Within the records below is a range that opens at the line with "md_finishReason : option string;" and closes at the line with "metadata : option MessageMetadata;". Return that range word for word, both ends included, and only that range.

Provided records START

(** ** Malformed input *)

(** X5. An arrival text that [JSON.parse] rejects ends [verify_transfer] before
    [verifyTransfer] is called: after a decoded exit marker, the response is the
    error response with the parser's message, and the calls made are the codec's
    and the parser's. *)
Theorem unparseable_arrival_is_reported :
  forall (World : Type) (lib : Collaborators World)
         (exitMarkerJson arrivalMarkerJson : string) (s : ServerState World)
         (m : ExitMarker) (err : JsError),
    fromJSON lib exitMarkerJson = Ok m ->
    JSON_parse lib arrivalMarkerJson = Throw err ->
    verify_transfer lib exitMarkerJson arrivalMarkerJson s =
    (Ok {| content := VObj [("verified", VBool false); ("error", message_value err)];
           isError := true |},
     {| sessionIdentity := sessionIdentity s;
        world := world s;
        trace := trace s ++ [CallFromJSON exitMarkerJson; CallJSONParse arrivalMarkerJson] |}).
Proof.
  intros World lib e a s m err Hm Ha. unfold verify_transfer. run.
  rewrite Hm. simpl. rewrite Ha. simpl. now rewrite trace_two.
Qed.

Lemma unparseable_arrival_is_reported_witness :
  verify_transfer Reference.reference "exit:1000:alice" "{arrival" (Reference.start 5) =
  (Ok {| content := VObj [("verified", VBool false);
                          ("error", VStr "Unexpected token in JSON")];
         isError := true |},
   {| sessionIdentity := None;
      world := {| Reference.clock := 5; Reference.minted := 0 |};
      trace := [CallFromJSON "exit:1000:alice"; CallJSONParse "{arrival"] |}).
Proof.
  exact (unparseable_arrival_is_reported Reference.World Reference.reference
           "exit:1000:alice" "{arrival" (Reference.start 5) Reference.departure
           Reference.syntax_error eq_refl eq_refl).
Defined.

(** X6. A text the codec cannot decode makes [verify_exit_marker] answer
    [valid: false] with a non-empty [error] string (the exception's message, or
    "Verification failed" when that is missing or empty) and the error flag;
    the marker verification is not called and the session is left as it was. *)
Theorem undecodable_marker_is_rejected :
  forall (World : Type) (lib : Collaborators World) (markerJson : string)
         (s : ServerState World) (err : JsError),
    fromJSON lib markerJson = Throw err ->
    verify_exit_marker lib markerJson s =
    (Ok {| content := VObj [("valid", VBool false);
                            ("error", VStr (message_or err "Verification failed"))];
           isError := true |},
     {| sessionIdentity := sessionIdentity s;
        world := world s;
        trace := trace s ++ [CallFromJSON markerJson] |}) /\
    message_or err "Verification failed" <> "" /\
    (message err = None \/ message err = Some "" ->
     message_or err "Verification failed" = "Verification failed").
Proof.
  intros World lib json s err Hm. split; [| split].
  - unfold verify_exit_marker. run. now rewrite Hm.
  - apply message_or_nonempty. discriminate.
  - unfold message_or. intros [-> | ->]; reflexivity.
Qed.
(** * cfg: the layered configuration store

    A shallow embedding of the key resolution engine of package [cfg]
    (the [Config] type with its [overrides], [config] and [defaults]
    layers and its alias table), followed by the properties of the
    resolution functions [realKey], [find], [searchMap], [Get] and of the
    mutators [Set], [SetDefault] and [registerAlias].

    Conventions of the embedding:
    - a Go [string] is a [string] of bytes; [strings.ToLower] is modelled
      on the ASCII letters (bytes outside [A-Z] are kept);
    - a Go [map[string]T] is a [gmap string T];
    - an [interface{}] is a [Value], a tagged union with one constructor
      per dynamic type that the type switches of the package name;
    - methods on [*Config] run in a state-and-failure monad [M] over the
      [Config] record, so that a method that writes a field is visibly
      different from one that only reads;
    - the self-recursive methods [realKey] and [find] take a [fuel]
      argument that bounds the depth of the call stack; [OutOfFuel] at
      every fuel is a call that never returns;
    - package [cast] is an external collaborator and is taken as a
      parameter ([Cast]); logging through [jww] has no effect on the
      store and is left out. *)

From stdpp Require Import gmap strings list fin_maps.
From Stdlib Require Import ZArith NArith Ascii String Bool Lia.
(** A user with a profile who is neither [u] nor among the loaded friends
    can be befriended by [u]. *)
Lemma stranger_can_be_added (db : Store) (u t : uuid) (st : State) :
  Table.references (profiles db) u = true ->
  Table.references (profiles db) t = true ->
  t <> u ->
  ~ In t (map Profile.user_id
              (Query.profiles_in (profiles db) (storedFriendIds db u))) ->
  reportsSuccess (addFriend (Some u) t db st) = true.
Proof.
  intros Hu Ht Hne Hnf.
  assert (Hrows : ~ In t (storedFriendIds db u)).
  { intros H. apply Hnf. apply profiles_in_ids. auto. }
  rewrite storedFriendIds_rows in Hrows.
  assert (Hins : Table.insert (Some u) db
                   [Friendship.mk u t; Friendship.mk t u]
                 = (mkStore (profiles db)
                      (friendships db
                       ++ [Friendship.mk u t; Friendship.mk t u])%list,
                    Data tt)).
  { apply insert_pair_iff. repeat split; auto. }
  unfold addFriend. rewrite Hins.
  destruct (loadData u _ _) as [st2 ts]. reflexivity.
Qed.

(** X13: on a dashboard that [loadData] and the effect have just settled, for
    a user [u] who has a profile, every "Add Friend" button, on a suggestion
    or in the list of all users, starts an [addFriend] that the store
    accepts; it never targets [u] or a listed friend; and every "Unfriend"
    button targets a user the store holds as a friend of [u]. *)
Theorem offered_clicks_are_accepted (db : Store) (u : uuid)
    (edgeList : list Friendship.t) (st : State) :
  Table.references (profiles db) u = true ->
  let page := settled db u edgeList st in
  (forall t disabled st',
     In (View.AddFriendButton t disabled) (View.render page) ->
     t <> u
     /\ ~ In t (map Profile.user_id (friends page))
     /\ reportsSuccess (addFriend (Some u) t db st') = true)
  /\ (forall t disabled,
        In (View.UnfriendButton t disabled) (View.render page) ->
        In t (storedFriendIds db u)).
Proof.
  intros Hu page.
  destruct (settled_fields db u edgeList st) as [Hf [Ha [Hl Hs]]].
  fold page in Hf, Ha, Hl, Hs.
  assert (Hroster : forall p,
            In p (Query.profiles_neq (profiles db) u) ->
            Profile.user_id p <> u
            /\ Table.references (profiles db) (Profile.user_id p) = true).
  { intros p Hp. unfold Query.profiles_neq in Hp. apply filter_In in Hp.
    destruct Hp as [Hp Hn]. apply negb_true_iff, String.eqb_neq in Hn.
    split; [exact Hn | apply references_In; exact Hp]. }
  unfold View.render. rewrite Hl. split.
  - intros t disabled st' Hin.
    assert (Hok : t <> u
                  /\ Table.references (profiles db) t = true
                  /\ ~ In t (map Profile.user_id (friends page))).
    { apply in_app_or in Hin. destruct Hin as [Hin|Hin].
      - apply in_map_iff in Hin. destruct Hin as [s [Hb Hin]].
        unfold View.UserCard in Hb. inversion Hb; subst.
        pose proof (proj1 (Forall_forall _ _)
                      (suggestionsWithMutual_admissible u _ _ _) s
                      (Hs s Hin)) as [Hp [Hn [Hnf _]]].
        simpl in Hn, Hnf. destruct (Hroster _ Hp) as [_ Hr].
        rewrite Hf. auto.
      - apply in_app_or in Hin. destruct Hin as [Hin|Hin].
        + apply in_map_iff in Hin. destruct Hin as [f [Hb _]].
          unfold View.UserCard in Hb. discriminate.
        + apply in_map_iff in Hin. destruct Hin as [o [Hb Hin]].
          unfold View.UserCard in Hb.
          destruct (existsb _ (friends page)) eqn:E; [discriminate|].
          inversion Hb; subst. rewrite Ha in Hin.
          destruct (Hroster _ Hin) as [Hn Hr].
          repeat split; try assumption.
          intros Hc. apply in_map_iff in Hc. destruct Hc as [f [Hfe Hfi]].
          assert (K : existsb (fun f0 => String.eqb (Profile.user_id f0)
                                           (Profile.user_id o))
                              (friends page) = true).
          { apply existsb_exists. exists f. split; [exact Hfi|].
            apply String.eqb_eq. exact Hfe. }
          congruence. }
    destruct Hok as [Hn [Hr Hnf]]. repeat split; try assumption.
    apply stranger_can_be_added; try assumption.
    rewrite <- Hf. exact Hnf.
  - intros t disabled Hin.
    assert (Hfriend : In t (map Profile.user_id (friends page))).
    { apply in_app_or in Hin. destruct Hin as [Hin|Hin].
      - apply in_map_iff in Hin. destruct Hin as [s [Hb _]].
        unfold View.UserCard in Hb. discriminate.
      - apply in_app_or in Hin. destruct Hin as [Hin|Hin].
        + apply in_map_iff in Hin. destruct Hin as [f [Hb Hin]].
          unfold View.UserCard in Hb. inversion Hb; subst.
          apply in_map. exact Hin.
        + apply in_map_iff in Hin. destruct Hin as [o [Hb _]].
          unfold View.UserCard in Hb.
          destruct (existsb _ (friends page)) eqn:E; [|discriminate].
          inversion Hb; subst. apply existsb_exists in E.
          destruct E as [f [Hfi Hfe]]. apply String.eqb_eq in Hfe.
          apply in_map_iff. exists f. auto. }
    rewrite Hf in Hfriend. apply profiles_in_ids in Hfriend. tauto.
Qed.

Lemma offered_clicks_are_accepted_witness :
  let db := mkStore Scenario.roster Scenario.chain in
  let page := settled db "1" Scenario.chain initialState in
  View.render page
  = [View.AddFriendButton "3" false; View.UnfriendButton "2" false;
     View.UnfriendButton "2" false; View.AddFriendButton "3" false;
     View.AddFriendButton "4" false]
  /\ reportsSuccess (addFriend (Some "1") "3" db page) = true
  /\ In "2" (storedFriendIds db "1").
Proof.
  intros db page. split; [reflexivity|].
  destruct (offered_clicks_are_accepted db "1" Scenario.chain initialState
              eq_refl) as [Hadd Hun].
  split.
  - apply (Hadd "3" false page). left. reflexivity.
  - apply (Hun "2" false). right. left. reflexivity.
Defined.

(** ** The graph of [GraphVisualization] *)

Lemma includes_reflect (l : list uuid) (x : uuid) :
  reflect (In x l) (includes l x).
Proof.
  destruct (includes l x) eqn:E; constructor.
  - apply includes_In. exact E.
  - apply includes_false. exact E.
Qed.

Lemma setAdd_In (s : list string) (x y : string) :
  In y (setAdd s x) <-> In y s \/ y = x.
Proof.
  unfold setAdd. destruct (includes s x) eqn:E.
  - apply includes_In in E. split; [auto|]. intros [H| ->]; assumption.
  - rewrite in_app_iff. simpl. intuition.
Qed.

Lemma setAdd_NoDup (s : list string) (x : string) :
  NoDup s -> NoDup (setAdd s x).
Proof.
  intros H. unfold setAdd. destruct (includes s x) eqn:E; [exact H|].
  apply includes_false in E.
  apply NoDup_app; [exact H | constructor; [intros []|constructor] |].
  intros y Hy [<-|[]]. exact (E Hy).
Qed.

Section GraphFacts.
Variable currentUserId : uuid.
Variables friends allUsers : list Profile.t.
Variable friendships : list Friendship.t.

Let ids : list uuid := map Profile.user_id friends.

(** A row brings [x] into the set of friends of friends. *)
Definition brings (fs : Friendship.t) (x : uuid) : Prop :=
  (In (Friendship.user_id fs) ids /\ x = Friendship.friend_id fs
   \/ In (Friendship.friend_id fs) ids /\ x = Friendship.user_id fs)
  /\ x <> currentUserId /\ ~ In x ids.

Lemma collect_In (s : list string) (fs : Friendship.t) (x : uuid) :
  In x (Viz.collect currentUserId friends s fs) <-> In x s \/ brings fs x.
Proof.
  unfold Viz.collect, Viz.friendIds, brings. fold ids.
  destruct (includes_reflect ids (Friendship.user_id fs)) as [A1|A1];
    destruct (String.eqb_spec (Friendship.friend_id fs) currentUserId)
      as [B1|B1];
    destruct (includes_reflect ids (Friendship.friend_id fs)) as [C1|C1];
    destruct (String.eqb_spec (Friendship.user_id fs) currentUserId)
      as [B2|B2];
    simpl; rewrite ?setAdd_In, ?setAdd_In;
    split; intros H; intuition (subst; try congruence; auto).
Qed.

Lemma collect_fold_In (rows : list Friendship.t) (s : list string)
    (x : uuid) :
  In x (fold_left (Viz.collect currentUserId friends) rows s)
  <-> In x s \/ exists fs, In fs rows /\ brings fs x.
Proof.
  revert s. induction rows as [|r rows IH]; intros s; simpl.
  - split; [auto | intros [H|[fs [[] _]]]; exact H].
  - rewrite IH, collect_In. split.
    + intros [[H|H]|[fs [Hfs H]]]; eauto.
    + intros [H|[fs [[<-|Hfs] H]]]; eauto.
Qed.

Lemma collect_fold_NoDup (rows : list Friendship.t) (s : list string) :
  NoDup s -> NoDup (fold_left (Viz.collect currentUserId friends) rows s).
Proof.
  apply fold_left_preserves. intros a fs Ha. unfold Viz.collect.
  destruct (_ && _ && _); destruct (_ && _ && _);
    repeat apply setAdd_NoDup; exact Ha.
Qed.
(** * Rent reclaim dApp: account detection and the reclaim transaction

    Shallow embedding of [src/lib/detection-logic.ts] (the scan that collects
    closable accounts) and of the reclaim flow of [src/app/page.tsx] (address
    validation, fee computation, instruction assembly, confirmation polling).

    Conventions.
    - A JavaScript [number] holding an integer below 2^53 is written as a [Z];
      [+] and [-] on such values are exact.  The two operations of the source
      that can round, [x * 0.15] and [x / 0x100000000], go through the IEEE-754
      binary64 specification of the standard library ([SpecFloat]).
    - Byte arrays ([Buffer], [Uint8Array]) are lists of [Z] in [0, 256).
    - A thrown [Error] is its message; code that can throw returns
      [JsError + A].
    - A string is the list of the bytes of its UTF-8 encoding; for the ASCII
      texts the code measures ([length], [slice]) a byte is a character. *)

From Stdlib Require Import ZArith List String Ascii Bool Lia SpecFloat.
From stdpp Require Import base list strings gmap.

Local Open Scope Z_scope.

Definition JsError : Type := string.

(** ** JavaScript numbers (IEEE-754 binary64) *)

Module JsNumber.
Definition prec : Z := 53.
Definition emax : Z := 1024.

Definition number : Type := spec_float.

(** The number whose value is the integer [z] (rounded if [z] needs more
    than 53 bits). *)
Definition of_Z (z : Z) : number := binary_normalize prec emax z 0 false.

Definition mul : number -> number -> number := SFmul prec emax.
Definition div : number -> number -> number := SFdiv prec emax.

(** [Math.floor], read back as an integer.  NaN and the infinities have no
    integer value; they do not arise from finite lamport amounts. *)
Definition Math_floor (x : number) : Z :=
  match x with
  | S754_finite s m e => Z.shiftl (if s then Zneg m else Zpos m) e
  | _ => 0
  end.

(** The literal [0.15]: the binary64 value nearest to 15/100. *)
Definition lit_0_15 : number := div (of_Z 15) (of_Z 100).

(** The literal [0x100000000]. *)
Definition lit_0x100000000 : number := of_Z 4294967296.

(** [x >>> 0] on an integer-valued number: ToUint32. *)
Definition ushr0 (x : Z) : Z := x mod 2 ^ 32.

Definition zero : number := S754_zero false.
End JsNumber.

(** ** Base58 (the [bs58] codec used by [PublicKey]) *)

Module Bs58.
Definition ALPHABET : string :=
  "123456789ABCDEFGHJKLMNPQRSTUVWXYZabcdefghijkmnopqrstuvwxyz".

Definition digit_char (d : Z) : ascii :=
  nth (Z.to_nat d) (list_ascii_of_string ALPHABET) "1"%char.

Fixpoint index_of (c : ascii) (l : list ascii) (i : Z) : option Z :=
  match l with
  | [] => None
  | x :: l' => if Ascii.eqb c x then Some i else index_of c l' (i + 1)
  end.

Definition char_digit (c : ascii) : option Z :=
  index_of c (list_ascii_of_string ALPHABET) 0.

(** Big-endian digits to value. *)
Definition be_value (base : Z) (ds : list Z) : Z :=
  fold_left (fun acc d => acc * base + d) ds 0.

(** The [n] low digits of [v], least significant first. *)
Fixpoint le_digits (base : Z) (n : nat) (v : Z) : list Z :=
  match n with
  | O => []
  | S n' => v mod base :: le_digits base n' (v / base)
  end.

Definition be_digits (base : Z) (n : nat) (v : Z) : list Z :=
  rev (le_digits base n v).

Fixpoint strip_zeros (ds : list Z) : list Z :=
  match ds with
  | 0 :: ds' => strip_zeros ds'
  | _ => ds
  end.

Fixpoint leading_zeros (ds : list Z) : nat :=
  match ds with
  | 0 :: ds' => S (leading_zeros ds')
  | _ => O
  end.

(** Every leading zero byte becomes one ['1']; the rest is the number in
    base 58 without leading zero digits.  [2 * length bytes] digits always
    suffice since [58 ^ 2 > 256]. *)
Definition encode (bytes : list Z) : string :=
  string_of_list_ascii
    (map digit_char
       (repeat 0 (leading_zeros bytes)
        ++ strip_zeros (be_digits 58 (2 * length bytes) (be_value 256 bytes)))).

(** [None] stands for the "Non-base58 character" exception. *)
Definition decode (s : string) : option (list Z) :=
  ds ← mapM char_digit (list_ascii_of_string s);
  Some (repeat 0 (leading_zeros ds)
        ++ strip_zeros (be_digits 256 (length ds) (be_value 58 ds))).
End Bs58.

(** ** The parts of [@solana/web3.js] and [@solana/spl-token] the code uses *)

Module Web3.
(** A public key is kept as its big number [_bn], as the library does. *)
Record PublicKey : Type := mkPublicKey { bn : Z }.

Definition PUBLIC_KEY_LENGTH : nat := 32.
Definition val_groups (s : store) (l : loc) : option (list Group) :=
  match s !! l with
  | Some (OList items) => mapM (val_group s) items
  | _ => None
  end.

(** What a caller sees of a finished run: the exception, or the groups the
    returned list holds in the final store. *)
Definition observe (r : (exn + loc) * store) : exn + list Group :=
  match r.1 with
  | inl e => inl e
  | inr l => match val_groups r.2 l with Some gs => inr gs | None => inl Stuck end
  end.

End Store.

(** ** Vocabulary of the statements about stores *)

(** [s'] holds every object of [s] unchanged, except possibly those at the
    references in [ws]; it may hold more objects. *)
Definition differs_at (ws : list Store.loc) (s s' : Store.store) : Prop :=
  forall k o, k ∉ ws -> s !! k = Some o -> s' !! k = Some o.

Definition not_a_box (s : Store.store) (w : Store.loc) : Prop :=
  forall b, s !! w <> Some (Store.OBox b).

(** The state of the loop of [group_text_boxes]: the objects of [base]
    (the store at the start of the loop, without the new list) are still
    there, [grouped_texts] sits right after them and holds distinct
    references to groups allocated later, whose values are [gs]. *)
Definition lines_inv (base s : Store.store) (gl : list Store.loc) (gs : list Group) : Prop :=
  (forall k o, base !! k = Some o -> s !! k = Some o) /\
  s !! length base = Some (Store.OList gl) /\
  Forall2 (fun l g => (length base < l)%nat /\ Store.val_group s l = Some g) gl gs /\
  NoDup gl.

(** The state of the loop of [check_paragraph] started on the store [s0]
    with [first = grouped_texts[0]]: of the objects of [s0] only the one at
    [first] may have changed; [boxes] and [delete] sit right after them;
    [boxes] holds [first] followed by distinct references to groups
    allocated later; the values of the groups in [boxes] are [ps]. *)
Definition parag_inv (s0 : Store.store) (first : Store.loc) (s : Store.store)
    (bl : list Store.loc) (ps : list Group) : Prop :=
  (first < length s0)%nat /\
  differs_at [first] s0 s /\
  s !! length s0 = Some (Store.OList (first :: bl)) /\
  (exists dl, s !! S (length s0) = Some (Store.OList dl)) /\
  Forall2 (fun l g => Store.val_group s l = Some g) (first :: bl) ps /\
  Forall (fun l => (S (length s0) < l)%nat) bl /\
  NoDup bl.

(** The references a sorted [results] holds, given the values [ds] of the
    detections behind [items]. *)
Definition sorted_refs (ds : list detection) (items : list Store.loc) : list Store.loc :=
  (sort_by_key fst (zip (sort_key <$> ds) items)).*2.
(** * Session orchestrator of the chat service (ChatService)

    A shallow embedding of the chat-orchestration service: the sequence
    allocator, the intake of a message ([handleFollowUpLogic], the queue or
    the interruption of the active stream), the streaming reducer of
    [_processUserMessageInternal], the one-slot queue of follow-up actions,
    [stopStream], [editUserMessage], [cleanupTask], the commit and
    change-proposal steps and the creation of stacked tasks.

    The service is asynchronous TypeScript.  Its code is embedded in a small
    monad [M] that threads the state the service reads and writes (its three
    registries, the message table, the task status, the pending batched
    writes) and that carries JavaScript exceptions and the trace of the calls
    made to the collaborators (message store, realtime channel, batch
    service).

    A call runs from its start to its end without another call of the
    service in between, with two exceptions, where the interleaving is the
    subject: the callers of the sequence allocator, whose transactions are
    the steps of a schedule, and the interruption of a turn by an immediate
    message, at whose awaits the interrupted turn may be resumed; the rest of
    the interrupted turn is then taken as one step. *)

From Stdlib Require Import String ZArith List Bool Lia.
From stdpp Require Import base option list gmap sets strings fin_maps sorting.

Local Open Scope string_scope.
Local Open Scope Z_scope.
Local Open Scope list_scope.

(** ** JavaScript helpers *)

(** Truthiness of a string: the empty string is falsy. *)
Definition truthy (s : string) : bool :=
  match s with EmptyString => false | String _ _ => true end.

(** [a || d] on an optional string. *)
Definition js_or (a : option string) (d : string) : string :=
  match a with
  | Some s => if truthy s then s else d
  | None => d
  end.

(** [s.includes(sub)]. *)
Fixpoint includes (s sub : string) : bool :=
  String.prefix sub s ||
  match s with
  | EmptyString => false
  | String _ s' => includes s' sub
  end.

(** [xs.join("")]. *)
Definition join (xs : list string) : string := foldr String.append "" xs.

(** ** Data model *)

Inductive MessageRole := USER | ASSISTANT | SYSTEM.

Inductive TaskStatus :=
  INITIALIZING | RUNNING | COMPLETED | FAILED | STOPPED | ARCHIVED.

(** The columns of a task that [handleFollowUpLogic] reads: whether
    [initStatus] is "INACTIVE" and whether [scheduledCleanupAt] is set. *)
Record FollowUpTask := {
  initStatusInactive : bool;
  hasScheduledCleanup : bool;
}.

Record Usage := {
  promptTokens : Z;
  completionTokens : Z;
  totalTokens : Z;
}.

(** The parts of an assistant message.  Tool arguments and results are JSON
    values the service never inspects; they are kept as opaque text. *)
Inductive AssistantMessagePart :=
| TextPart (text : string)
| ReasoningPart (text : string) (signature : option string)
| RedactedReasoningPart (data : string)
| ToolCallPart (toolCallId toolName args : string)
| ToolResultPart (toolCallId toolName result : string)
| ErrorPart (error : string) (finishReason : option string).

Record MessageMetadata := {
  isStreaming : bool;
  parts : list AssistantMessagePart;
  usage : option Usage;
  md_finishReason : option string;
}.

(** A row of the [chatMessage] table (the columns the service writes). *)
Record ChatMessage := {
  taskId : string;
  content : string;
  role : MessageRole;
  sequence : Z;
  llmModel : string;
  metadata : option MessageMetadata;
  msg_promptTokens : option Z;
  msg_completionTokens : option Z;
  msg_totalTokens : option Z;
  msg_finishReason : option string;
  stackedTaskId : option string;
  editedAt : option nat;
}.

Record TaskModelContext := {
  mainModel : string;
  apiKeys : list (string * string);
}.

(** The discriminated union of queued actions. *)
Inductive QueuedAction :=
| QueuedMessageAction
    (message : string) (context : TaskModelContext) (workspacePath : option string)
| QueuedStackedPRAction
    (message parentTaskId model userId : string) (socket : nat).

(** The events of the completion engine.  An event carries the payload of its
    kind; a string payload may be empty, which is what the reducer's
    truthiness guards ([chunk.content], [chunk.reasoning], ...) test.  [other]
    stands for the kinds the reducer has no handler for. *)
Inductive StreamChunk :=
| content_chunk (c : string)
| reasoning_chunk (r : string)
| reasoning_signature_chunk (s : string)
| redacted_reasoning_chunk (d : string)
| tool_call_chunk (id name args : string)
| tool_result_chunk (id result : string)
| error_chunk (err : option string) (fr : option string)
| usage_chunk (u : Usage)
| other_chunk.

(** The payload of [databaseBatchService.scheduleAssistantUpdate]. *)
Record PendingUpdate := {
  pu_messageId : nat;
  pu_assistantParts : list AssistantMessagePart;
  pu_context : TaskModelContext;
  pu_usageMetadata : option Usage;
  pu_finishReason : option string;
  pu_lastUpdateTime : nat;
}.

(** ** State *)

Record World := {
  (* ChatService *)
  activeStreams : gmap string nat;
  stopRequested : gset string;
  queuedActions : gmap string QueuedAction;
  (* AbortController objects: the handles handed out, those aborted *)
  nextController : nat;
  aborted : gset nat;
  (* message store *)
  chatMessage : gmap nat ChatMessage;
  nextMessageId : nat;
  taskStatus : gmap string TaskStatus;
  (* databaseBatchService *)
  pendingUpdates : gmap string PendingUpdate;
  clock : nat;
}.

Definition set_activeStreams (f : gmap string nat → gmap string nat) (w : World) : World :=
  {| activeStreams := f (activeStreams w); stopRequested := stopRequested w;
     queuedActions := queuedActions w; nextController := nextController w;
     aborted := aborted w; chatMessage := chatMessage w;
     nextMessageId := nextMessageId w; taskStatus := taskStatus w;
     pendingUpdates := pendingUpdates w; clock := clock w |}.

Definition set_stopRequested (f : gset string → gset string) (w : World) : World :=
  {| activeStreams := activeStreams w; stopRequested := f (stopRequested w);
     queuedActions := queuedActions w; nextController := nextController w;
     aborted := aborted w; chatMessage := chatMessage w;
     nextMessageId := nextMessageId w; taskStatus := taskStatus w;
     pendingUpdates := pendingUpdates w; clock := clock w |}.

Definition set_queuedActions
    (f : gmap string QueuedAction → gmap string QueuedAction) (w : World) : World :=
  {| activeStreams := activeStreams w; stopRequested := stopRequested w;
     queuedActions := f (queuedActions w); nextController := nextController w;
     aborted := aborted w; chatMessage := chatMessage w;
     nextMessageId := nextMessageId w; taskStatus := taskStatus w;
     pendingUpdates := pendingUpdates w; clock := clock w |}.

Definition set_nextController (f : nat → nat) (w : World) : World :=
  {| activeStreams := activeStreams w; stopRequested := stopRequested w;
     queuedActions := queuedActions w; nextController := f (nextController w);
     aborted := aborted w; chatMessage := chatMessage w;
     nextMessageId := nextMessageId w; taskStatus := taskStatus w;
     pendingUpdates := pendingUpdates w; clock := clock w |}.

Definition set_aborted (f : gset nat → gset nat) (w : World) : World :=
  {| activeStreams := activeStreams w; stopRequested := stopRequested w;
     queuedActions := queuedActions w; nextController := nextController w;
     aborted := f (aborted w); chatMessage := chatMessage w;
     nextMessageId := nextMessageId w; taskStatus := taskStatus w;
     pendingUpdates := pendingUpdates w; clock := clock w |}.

Provided records END

» Written response
  md_finishReason : option string;
}.

(** A row of the [chatMessage] table (the columns the service writes). *)
Record ChatMessage := {
  taskId : string;
  content : string;
  role : MessageRole;
  sequence : Z;
  llmModel : string;
  metadata : option MessageMetadata;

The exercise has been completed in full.